In this paper, P adsorption by the U.L. and A.R. sediment samples was studied with different pH values. The surface morphology of sediment samples were observed using a scanning electron microscopy and approximated by the Fourier analysis. The pore structures, including the pore volume and pore size distribution, were characterized by a gas adsorption method. For simplification, all the pores were assumed to be cylindrical. The ideal adsorption capacity was then estimated by assuming a steric close-packed layer of the adsorbed phosphate ions, and an empirical function of pH was further introduced to represent the pH effect on P adsorption. The relative smaller value of the actual adsorption capacity indicated the importance of deriving the P-reactive surface area under experimental conditions. The adsorption equilibrium constant was derived based on a one-site, two-pK non-Nernstian model of the surface.

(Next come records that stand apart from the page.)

(** The path is stored in the caller's array of [n] bytes. *)
Definition SilogFileManagerGetCurrentFilePath (path : option (list Z)) (n : Z)
    : FM (ErrorCode * option (list Z)) :=
  match path with
  | None =>
      SILOG_PRELOG_E SILOG_PRELOG_DAEMON "GetCurrentFilePath failed: invalid argument" [] ;;
      mret (SILOG_INVALID_ARG, None)
  | Some a =>
      if n =? 0 then
        SILOG_PRELOG_E SILOG_PRELOG_DAEMON "GetCurrentFilePath failed: invalid argument" [] ;;
        mret (SILOG_INVALID_ARG, Some a)
      else
        lock ;;
        m ← get;
        a ← lift (obj_snprintf_s a n (n - 1) (cstr (logDir (fm_config m)) ++ chars "/" ++
                    cstr (logFileBase (fm_config m)) ++ chars ".log")).2;
        unlock ;;
        mret (SILOG_OK, Some a)
  end.
End fm.

(** ** Handles and paths in traces *)

(** The file that the manager has open. *)
Definition handles (m : SilogFileManager) : gmultiset Z :=
  if fm_currentFd m =? 0 then ∅ else {[+ fm_currentFd m +]}.

(** The files removed, and the files found by [stat] with their times. *)
Definition unlinks (t : trace_t) : list (list Z) :=
  omap (fun ev => match ev.1 with CUnlink p => Some p | _ => None end) t.
Definition found (t : trace_t) : list (list Z * Z) :=
  omap (fun ev => match ev.1 with
                  | CStat p => if ret ev.2 =? 0 then Some (p, st_mtime ev.2) else None
                  | _ => None
                  end) t.
(** The renames tried, with their success. *)
Definition renames (t : trace_t) : list (list Z * list Z * bool) :=
  omap (fun ev => match ev.1 with CRename p q => Some (p, q, ret ev.2 =? 0) | _ => None end) t.
Lemma renames_app t1 t2 : renames (t1 ++ t2) = renames t1 ++ renames t2.
Proof. apply omap_app. Qed.
Lemma unlinks_app t1 t2 : unlinks (t1 ++ t2) = unlinks t1 ++ unlinks t2.
Proof. apply omap_app. Qed.
Lemma found_app t1 t2 : found (t1 ++ t2) = found t1 ++ found t2.
Proof. apply omap_app. Qed.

It was observed that the more clay minerals, smaller median diameter, and a greater percentage of large pores resulted in a stronger P adsorption for the A.R. sediment. The P adsorption capacity, as well as the adsorption equilibrium constant, decreased with increasing pH, most likely due to the absence of >SOH2 + at higher pH and the corresponding surface charge change. These phenomena were well simulated by the adsorption isotherms. Sediment particles have extremely complex morphology, which affects P adsorption significantly. The affinity to phosphate ions varies among different surface micro-morphology, and further researches are still required to consider the adsorption properties of various micro-morphology thoroughly.